▶ _Problem to work on_
Output only the lines below from the one containing "match m_mutex m with" to the one containing "(<[i := mkThread (th_timers th) (InCS u sr.1)", exactly as written, both ends kept.

▶ _Material shown_
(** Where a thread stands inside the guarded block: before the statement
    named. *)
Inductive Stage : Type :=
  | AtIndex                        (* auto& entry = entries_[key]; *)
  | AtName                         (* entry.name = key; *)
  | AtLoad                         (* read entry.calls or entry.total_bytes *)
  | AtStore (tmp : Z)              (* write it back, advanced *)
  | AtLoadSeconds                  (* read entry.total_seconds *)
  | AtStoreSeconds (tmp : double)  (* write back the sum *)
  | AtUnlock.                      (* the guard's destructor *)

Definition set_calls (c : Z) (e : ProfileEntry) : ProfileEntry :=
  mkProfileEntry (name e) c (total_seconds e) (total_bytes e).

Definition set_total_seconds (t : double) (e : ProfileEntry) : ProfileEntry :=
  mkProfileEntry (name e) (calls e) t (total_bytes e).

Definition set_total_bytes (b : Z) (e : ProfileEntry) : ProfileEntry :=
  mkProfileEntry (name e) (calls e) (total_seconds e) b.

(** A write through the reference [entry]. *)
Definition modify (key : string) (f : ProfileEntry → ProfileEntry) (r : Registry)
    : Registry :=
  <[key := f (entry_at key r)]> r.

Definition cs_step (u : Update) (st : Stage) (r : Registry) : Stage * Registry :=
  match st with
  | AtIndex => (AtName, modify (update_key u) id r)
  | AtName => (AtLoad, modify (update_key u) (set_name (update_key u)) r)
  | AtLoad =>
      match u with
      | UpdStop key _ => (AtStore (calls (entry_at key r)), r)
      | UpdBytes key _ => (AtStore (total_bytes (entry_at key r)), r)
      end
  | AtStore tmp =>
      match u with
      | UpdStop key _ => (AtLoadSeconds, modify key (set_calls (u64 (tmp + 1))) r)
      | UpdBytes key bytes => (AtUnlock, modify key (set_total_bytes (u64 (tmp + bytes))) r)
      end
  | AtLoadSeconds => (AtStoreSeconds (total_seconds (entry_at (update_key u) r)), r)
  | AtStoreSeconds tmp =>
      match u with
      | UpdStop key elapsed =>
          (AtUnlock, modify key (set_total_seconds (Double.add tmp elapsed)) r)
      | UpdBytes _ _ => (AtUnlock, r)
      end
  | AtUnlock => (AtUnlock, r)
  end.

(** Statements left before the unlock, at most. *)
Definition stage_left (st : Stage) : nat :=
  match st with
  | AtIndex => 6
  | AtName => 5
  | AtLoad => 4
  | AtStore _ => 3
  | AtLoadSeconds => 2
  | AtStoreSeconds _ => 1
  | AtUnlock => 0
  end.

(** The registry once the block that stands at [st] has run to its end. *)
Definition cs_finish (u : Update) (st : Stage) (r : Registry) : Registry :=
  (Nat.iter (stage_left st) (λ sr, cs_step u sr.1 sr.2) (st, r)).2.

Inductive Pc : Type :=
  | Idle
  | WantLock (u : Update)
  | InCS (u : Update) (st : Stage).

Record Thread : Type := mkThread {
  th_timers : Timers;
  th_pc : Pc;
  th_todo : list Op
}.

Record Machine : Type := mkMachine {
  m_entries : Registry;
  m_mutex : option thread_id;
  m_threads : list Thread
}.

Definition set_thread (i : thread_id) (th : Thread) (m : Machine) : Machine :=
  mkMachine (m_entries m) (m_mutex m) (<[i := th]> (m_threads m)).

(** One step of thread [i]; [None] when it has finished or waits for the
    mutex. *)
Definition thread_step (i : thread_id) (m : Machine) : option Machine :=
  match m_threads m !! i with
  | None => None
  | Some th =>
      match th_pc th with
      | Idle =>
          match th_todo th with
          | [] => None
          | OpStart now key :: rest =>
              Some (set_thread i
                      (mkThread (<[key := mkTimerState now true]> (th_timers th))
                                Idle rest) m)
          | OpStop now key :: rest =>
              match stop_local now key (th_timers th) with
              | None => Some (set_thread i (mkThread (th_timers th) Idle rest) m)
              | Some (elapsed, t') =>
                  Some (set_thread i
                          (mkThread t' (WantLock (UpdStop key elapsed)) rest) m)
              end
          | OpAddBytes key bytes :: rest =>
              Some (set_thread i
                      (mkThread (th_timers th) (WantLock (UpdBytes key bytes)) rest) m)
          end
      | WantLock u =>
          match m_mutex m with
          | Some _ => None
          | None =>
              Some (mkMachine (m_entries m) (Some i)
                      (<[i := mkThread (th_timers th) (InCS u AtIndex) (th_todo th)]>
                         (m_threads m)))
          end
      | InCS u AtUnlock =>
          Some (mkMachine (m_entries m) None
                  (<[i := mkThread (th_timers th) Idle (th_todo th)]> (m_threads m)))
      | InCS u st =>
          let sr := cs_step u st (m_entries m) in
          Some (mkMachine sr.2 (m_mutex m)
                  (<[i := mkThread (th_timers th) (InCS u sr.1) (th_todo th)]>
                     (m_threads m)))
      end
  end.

...

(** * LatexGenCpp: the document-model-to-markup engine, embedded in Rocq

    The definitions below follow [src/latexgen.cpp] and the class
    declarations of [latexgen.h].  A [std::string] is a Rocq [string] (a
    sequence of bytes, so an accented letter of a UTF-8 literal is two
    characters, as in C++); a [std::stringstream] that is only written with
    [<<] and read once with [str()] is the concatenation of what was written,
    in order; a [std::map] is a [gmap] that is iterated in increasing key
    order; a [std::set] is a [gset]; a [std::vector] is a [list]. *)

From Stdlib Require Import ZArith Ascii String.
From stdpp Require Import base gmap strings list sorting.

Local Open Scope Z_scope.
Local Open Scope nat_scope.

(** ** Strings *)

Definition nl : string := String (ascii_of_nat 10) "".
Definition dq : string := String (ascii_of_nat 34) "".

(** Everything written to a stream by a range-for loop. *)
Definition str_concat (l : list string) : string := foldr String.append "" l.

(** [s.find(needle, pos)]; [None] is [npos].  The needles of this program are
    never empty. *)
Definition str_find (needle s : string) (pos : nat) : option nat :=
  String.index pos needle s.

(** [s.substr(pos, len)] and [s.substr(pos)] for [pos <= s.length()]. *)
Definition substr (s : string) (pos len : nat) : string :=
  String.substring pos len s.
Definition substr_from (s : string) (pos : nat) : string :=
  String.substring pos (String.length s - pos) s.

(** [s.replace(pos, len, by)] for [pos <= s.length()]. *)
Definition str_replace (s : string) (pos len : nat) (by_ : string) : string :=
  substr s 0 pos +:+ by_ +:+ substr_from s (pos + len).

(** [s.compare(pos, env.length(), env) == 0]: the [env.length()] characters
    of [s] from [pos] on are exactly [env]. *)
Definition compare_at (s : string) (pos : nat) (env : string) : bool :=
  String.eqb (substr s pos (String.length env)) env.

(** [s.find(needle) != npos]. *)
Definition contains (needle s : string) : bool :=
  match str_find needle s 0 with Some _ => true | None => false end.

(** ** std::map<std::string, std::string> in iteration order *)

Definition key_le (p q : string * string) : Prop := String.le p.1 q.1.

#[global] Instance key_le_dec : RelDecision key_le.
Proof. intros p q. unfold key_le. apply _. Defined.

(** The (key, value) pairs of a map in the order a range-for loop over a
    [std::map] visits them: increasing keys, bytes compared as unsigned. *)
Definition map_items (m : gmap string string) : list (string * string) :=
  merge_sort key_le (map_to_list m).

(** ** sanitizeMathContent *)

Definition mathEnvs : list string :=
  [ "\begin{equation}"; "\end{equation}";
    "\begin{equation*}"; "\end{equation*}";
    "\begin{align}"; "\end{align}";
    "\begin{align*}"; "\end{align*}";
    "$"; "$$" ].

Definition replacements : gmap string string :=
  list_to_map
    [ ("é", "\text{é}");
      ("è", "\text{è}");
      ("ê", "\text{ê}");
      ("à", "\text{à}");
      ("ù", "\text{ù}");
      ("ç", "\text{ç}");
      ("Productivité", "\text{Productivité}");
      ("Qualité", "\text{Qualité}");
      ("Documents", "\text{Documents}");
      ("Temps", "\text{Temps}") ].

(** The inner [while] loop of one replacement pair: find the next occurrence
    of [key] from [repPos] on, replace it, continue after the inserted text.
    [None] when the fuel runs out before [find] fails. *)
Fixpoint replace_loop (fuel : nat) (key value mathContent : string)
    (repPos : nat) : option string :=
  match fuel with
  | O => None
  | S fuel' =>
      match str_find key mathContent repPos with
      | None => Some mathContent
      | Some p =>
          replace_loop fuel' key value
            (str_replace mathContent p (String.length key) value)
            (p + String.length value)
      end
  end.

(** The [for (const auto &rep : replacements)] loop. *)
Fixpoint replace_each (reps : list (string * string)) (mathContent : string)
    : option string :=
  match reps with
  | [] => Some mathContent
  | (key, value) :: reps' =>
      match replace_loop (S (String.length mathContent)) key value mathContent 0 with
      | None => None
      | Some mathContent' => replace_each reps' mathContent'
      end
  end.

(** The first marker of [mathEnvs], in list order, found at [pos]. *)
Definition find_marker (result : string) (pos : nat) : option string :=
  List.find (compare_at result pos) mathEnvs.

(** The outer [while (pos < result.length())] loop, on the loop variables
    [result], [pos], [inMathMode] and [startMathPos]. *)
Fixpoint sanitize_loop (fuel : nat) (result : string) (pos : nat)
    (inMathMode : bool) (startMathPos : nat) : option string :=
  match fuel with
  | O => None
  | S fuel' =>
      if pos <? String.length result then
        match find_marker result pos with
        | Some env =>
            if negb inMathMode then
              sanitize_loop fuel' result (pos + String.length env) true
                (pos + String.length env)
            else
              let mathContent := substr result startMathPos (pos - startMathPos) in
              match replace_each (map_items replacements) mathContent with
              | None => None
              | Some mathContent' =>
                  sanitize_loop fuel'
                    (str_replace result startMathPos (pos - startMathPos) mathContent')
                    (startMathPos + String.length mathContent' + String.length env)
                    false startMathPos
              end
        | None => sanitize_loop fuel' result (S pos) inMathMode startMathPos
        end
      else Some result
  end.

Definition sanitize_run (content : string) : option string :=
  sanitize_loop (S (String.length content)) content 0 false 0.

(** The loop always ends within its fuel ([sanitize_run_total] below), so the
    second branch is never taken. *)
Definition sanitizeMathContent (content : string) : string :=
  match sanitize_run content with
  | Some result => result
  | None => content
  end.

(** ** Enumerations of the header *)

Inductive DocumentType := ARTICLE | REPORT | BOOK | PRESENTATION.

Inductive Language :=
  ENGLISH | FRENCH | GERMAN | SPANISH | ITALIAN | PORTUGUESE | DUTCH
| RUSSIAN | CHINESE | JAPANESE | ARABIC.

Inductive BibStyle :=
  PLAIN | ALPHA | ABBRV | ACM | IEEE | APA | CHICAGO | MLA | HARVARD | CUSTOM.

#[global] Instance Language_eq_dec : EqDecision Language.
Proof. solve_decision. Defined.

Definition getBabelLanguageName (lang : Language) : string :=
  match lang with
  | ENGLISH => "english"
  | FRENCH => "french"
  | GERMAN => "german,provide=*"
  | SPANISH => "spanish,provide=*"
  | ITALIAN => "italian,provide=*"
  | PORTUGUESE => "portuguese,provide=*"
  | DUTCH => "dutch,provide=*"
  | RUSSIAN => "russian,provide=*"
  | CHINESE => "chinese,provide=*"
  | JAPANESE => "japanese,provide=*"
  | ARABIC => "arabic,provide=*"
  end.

---

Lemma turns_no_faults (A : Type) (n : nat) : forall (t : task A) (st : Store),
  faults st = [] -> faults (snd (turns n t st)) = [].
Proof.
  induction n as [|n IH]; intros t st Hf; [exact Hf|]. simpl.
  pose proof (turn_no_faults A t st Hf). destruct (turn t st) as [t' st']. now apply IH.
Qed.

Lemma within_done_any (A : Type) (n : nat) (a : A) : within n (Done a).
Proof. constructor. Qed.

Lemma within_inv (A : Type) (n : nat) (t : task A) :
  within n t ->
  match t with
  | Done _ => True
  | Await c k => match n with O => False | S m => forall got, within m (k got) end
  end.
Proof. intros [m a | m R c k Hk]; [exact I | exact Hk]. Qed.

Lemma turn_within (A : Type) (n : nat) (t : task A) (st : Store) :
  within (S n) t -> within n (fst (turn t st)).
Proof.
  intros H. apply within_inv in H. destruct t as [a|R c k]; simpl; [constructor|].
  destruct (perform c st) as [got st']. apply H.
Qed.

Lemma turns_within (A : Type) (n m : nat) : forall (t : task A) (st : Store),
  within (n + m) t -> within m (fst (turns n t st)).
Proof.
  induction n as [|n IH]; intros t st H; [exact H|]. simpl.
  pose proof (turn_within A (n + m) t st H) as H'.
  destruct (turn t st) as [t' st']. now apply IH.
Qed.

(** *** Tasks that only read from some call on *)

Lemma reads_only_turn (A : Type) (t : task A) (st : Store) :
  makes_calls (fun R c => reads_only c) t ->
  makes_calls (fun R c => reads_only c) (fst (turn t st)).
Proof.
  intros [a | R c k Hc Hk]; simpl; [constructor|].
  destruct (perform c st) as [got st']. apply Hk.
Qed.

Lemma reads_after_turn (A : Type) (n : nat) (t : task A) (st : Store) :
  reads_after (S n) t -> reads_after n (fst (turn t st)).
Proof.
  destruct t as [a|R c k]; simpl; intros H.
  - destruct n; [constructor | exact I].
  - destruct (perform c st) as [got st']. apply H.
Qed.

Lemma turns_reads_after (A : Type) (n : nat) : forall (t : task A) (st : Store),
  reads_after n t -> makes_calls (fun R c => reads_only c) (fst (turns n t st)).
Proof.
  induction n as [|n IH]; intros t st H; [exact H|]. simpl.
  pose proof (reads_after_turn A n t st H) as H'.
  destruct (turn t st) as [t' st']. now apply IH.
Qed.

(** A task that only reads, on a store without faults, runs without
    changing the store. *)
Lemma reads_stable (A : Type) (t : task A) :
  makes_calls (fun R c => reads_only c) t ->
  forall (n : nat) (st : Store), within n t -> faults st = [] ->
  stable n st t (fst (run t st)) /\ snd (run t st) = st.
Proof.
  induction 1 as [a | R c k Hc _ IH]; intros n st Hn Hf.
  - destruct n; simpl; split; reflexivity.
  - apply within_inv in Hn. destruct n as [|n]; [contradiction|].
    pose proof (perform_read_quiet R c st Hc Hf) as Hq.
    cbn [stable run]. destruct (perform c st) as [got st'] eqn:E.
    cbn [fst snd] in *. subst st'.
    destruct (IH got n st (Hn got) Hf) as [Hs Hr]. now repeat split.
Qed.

▶ _Answer for the task_
          match m_mutex m with
          | Some _ => None
          | None =>
              Some (mkMachine (m_entries m) (Some i)
                      (<[i := mkThread (th_timers th) (InCS u AtIndex) (th_todo th)]>
                         (m_threads m)))
          end
      | InCS u AtUnlock =>
          Some (mkMachine (m_entries m) None
                  (<[i := mkThread (th_timers th) Idle (th_todo th)]> (m_threads m)))
      | InCS u st =>
          let sr := cs_step u st (m_entries m) in
          Some (mkMachine sr.2 (m_mutex m)
                  (<[i := mkThread (th_timers th) (InCS u sr.1) (th_todo th)]>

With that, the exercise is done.